ISO 9001 and ISO 13485 require that you easily distinguish between an obsolete document and the most current version of the documents in your system. This prevents wasted time, confusion, and mistakes. The Cognidox system, for example, ensures draft and obsolete documents are watermarked to ensure their status cannot be mistaken.

Many regulations stipulate you should archive your documents and keep them available for as long as the law requires.  This can be hard to manage, without slowing down the performance of your system or costing the earth in storage fees.

Why it matters: Properly handling document obsolescence prevents confusion, meets regulatory requirements, and keeps your system LEAN

Digital document control: a commercial & compliance advantage

Implementing a digital document-lifecycle structure early in your development process is one of the most effective ways to build a QMS that can scale. By defining - from the start - how documents are created, reviewed, approved, updated and retired, you create a reliable digital foundation that supports both compliance and faster growth.

A modern digital eQMS system with end-to-end lifecycle control ensures your documentation stays accurate, secure, and audit-ready as your organisation evolves.

It reduces manual effort, speeds up decision-making, and protects your intellectual property in ways paper-based or loosely managed systems cannot.

But ‘heavy duty’ eQMS can hold you back

But too many eQMS platforms impose rigid workflows and unnecessary complexity that slow teams down rather than enabling them.

Heavy-duty systems built for established life-science companies, can force smaller enterprises into ‘overprocessing’ - requiring excessive sign-offs, duplicated steps, or full change-control cycles for updates that pose minimal risk.

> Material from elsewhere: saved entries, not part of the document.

(* ===== verification/Vfs.v ===== *)
(** * The file system interface ([kernel/fs/vfs.hpp])

    The virtual class [kernel::fs::FileSystem] that the system calls and the
    storage code call through [g_fs]. *)

From S2P Require Import Prelude CText RamFs RamFsSpec.

(** Calls in sequence: a call that does not return ends the sequence. *)
#[export] Instance outcome_bind : MBind outcome := λ A B f o,
  match o with Done a => f a | Diverges => Diverges | Overruns => Overruns end.

Class FileSystem (F : Type) := {
  fs_open : F → text → Z → Z * F;
  fs_read : F → Z → Z → Z * list Z * F;
  fs_write : F → Z → option (list Z) → outcome (Z * F);
  fs_close : F → Z → Z * F;
  fs_md : F → text → Z * F;
  fs_readdir : F → text → Z → Z * list DirEntry * F;
  fs_rd : F → text → Z * F;
  fs_unlink : F → text → Z * F;
}.

(** What the kernel relies on: no more is put in the caller's buffer than the
    caller asked for, and names fit their array. *)
Class FileSystemLaws (F : Type) `{FileSystem F} := {
  fs_read_law : ∀ f fd count, 0 <= count →
    Z.of_nat (length (fs_read f fd count).1.2) <= count;
  fs_readdir_law : ∀ f path room, 0 <= room →
    Z.of_nat (length (fs_readdir f path room).1.2) <= room ∧
    Forall (λ e, text_len (de_name e) < 64) (fs_readdir f path room).1.2;
}.

(** ** [RamFs] as a file system *)

Section ramfs_instance.
Context (new_bytes : Z → option (list Z)).

Definition ramfs_fs : FileSystem ramfs := {|
  fs_open s path flags := open s (Some path) flags;
  fs_read s fd count := read s fd false count;
  fs_write s fd bs := RamFs.write new_bytes s fd bs;
  fs_close := close;
  fs_md s path := md s (Some path);
  fs_readdir s path n := (readdir s (Some path) false n, s);
  fs_rd s path := rd s (Some path);
  fs_unlink s path := unlink s (Some path);
|}.

#[local] Existing Instance ramfs_fs.

Lemma list_dir_bounds l p room :
  (length (list_dir l p room) <= room)%nat ∧ Forall (λ e, text_len (de_name e) < 64) (list_dir l p room).
Proof.
  revert room. induction l as [|i l IH]; intros [|room]; cbn [list_dir]; [by split; [cbn; lia|]..|].
  destruct (child_name p i) as [c|]; [|apply IH]. destruct (IH room) as [H1 H2]. split; [cbn; lia|].
  constructor; [|done]. by apply copy_text_length.
Qed.

Program Definition ramfs_fs_laws : FileSystemLaws ramfs := {| fs_read_law := _; fs_readdir_law := _ |}.
Next Obligation.
  intros s fd count Hc. cbn [fs_read ramfs_fs]. unfold read. cbn.
  destruct (get_fd s fd) as [[j d]|]; [|cbn; lia]. destruct (fd_inode d) as [k|]; [|cbn; lia].
  destruct (_ =? 0); [cbn; lia|]. destruct (_ <=? _); [cbn; lia|]. cbn [fst snd].
  rewrite length_take. destruct (count <? _) eqn:E; zbool; lia.
Qed.
Next Obligation.
  intros s path room Hr. cbn [fs_readdir ramfs_fs]. unfold readdir. cbn [orb].
  destruct (room =? 0); [done|]. destruct (normalize_path _ _) as [p|]; [|done].
  destruct (find_inode s p) as [k|]; [|done]. destruct (negb _); [done|]. cbn [fst snd].
  destruct (list_dir_bounds (m_inodes s) p (Z.to_nat room)). split; [lia|done].
Qed.
End ramfs_instance.
Lemma new_thread_ok s i t t' j p :
  sched_ok s → g_tasks s !! i = Some t → live t = false → live t' = true → tid t' = g_next_tid s →
  g_processes s !! j = Some p → p_used p = true → t_pid t' = p_pid p →
  sched_ok (mk_sched (<[i := t']> (g_tasks s))
              (<[j := set_live_threads p (live_threads p + 1)]> (g_processes s)) (g_current_task s)
              (g_next_pid s) (g_next_tid s + 1) (g_process_count s) (g_thread_count s + 1) (kern s)).
Proof.
  intros Hok Hi Hl Hl' Htid Hj Hu Hpid.
  assert (state t' ≠ kUnused) as Hst by (intros E; unfold live in Hl'; by rewrite E in Hl').
  assert (∀ k u, <[i:=t']> (g_tasks s) !! k = Some u → k = i ∧ u = t' ∨ k ≠ i ∧ g_tasks s !! k = Some u) as Hlk.
  { intros k u [(-> & -> & _)|[? Hk]]%list_lookup_insert_Some; [by left|by right]. }
  assert (∀ k r, <[j:=set_live_threads p (live_threads p + 1)]> (g_processes s) !! k = Some r → p_used r = true →
    ∃ r0, g_processes s !! k = Some r0 ∧ p_used r0 = true ∧ p_pid r0 = p_pid r ∧
      live_threads r = live_threads r0 + Z.b2z (p_pid p =? p_pid r)) as Hplk.
  { intros k r [(-> & <- & _)|[? Hk]]%list_lookup_insert_Some Hr.
    - exists p. cbn. rewrite Z.eqb_refl. cbn. naive_solver lia.
    - exists r. split_and!; [done|done|done|]. rewrite (proj2 (Z.eqb_neq _ _)); [cbn; lia|].
      intros E. pose proof (so_pid_inj s Hok j k p r). naive_solver. }
  assert (Hok' := Hok). destruct Hok. split; sched_simpl; try done.
  - by rewrite length_insert.
  - by rewrite length_insert.
  - unfold zget. destruct (decide (i = Z.to_nat (g_current_task s))) as [->|];
      [rewrite list_lookup_total_insert_eq by (eapply lookup_lt_Some; eauto)|rewrite list_lookup_total_insert_ne]; done.
  - lia.
  - intros k r Hk Hr. destruct (Hplk k r Hk Hr) as (r0 & ? & ? & <- & _). eauto.
  - intros k k' r r' Hk Hk' Hr Hr' E. destruct (Hplk k r Hk Hr) as (r0 & ? & ? & E1 & _).
    destruct (Hplk k' r' Hk' Hr') as (r0' & ? & ? & E1' & _). rewrite <- E1, <- E1' in E. eauto.
  - intros k u Hk Hs. destruct (Hlk k u Hk) as [[-> ->]|[_ Hk']]; [lia|]. specialize (so_tid0 k u Hk' Hs). lia.
  - intros k u Hk Hs. destruct (Hlk k u Hk) as [[-> ->]|[_ Hk']]; [done|eauto].
  - assert (∀ k u, g_tasks s !! k = Some u → tid u < g_next_tid s) as Hlt.
    { intros k u Hk. destruct (decide (state u = kUnused)) as [E|]; [rewrite (so_tid_unused0 k u Hk E); lia|].
      by apply (so_tid0 k u). }
    intros k k' u u' Hk Hk' Hs E.
    destruct (Hlk k u Hk) as [[-> ->]|[_ Hk1]], (Hlk k' u' Hk') as [[-> ->]|[_ Hk2]]; [done| | |eauto].
    + specialize (Hlt k' u' Hk2). lia.
    + specialize (Hlt k u Hk1). lia.
  - rewrite (countb_insert _ _ _ p) by done. cbn [set_live_threads p_used]. lia.
  - rewrite (countb_insert _ _ _ t) by done. rewrite Hl, Hl'. cbn. lia.
  - intros k r Hk Hr. destruct (Hplk k r Hk Hr) as (r0 & Hr0 & Hur0 & Er & ->).
    rewrite (countb_insert _ _ _ t) by done. rewrite (so_live_threads0 k r0 Hr0 Hur0), Er.
    assert (owned (p_pid r) t = false ∧ owned (p_pid r) t' = (p_pid p =? p_pid r)) as [-> ->]
      by (unfold owned; by rewrite Hl, Hl', Hpid).
    cbn [Z.b2z]. lia.
  - intros k u Hk Hlu.
    assert (∃ k' r0, g_processes s !! k' = Some r0 ∧ p_used r0 = true ∧ p_pid r0 = t_pid u) as (k' & r0 & Hk' & Hr0 & E0).
    { destruct (Hlk k u Hk) as [[-> ->]|[_ Hk']]; [by exists j, p|eauto]. }
    destruct (decide (k' = j)) as [->|].
    + eexists j, _. rewrite list_lookup_insert_eq by (eapply lookup_lt_Some; eauto). naive_solver.
    + exists k', r0. by rewrite list_lookup_insert_ne.
Qed.

Lemma alloc_task_slot_Some s i :
  alloc_task_slot s = Some i → ∃ t, g_tasks s !! i = Some t ∧ live t = false.
Proof.
  intros [(t & Ht & E) _]%find_slot_Some. exists t. split; [done|]. unfold live. by destruct (state t).
Qed.

Lemma live_not_current s i t :
  sched_ok s → current_live s → g_tasks s !! i = Some t → live t = false → i ≠ Z.to_nat (g_current_task s).
Proof.
  intros Hok Hc Hi Hl ->. rewrite (current_task_lookup s Hok) in Hi. unfold current_live in Hc. congruence.
Qed.

Lemma thread_count_small s : sched_ok s → 0 <= g_thread_count s <= 16.
Proof.
  intros Hok. rewrite (so_thread_count s Hok). pose proof (countb_le live (g_tasks s)).
  rewrite (so_tasks s Hok) in *. lia.
Qed.

Lemma live_threads_small s j p :
  sched_ok s → g_processes s !! j = Some p → p_used p = true → 0 <= live_threads p <= 16.
Proof.
  intros Hok Hj Hu. rewrite (so_live_threads s Hok j p Hj Hu).
  pose proof (countb_le (owned (p_pid p)) (g_tasks s)). rewrite (so_tasks s Hok) in *. lia.
Qed.

(** A slot is taken, then the thread is counted: the end of both creators. *)
Lemma add_thread_ok s i t t' pid j :
  sched_ok s → g_next_tid s < 2147483647 → g_tasks s !! i = Some t → live t = false → live t' = true →
  tid t' = g_next_tid s → t_pid t' = pid → find_process s pid = Some j →
  ∀ k, sched_ok (add_thread (mk_sched (<[i := t']> (g_tasks s)) (g_processes s) (g_current_task s)
                   (g_next_pid s) (g_next_tid s +u 1) (g_process_count s) (g_thread_count s) k) j).
Proof.
  intros Hok Hr Hi Hl Hl' Htid Hpid (p & Hj & Hu & Hp)%find_process_Some k; [|done].
  pose proof (proj2 (so_next s Hok)).
  pose proof (live_threads_small s j p Hok Hj Hu). pose proof (thread_count_small s Hok).
  unfold add_thread. sched_simpl. rewrite (list_lookup_total_correct _ _ _ Hj), !u32_small by lia.
  apply (with_kern_ok (mk_sched _ _ _ _ _ _ _ (kern s)) k).
  apply (new_thread_ok s i t t' j p Hok Hi Hl Hl' Htid Hj Hu). by rewrite Hpid, Hp.
Qed.

(** Which counters an operation may move. *)
Definition counters_step s s' : Prop :=
  g_next_pid s <= g_next_pid s' <= g_next_pid s + 1 ∧
  g_next_tid s <= g_next_tid s' <= g_next_tid s + 1.

Lemma clear_twice s i k : clear_task (with_kern (clear_task s i) k) i = with_kern (clear_task s i) k.
Proof. unfold clear_task, with_tasks, with_kern. cbn. by rewrite list_insert_insert_eq. Qed.

Lemma create_task_effect s pid ent size :
  sched_ok s → g_next_tid s < 2147483647 → current_live s →
  let '(r, s') := create_task_for_process trampoline s pid ent size in
  sched_ok s' ∧ g_current_task s' = g_current_task s ∧ g_next_pid s' = g_next_pid s ∧
  g_next_tid s <= g_next_tid s' <= g_next_tid s + 1 ∧
  (r < 0 → g_processes s' = g_processes s).
Proof.
  intros Hok Hrt Hc. pose proof (proj2 (so_next s Hok)) as Hnt. unfold create_task_for_process.
  destruct (ent =? 0); [by split_and!; try lia|].
  destruct (find_process s pid) as [j|] eqn:Hj; [|by split_and!; try lia].
  destruct (alloc_task_slot s) as [i|] eqn:Hs; [|by split_and!; try lia].
  destruct (alloc_task_slot_Some s i Hs) as (t & Hi & Hl).
  assert (sched_ok (clear_task s i)) as Hclr by (eapply clear_slot_ok; eauto using live_not_current).
  destruct (ks_alloc _ _ 16) as [sm k]. destruct (sm =? 0).
  - rewrite clear_twice. split_and!; [by apply with_kern_ok|done|done|sched_simpl; lia..|done].
  - destruct (setup_initial_task_stack _ _ _ _) as [m sp]. sched_simpl. rewrite list_insert_insert_eq, u32_small by lia.
    split_and!; [|done|done|cbn; lia..|].
    + pose proof (add_thread_ok s i t (mk_task kRunnable (g_next_tid s) pid sp ent kNoWakeTick 0 0 0 0 false)
        pid j Hok Hrt Hi Hl eq_refl eq_refl eq_refl Hj (ks_set_mem k m)) as Hn.
      rewrite u32_small in Hn by lia. exact Hn.
    + rewrite i32_small by lia. lia.
Qed.

Lemma create_kernel_task_ok s ent size :
  sched_ok s → id_room s → current_live s →
  let s' := (create_kernel_task trampoline s ent size).2 in sched_ok s' ∧ counters_step s s'.
Proof.
  intros Hok [? Hr] Hc. unfold create_kernel_task. pose proof (create_task_effect s 1 ent size Hok Hr Hc) as He.
  destruct (create_task_for_process _ _ _ _ _) as [r s']. cbn. unfold counters_step. naive_solver lia.
Qed.

Lemma drop_process_counters s j :
  g_next_pid (drop_process s j) = g_next_pid s ∧ g_next_tid (drop_process s j) = g_next_tid s ∧
  g_current_task (drop_process s j) = g_current_task s.
Proof. unfold drop_process, clear_process. sched_simpl. by destruct (0 <? _). Qed.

Instead of supporting quality, these systems often make document control burdensome, bureaucratic, and disconnected from the pace of real development work.

Introducing a digital framework built for control and simplicity

A flexible eQMS system like Cognidox can help medical device companies meet these challenges with LEAN, configurable tools designed to support rather than strangle your team with digital governance requirements.

1. Role-based access control

With fine-grained user permissions, you control exactly who can create, edit, approve, and view each document. This ensures that sensitive or regulatory-critical content is only handled by authorised personnel, while still enabling easy access for those who need it.

2. Structured documentation

Cognidox encourages a logical, hierarchical folder structure combined with powerful metadata tagging. This makes it easy to organise drafts, manage document versions, and distinguish between working copies, released issues, and obsolete records. Nothing gets lost. Everything is traceable.

3. Controlled, auditable sharing

Whether you’re sharing internally across teams or externally with partners, auditors, or regulators, Cognidox gives you full control. Use secure extranet functionality to publish only what is needed, when it’s needed - and keep a full audit trail of who accessed what, and when.

Lifecycle management that fits how you work

Cognidox doesn’t force you into a rigid system. It provides a digital framework that supports your way of working, whether that’s agile, formal, hybrid, or evolving.

You stay in control of your documentation, your processes, and your compliance posture.
Cognidox manages your document lifecycle - without managing you into the ground.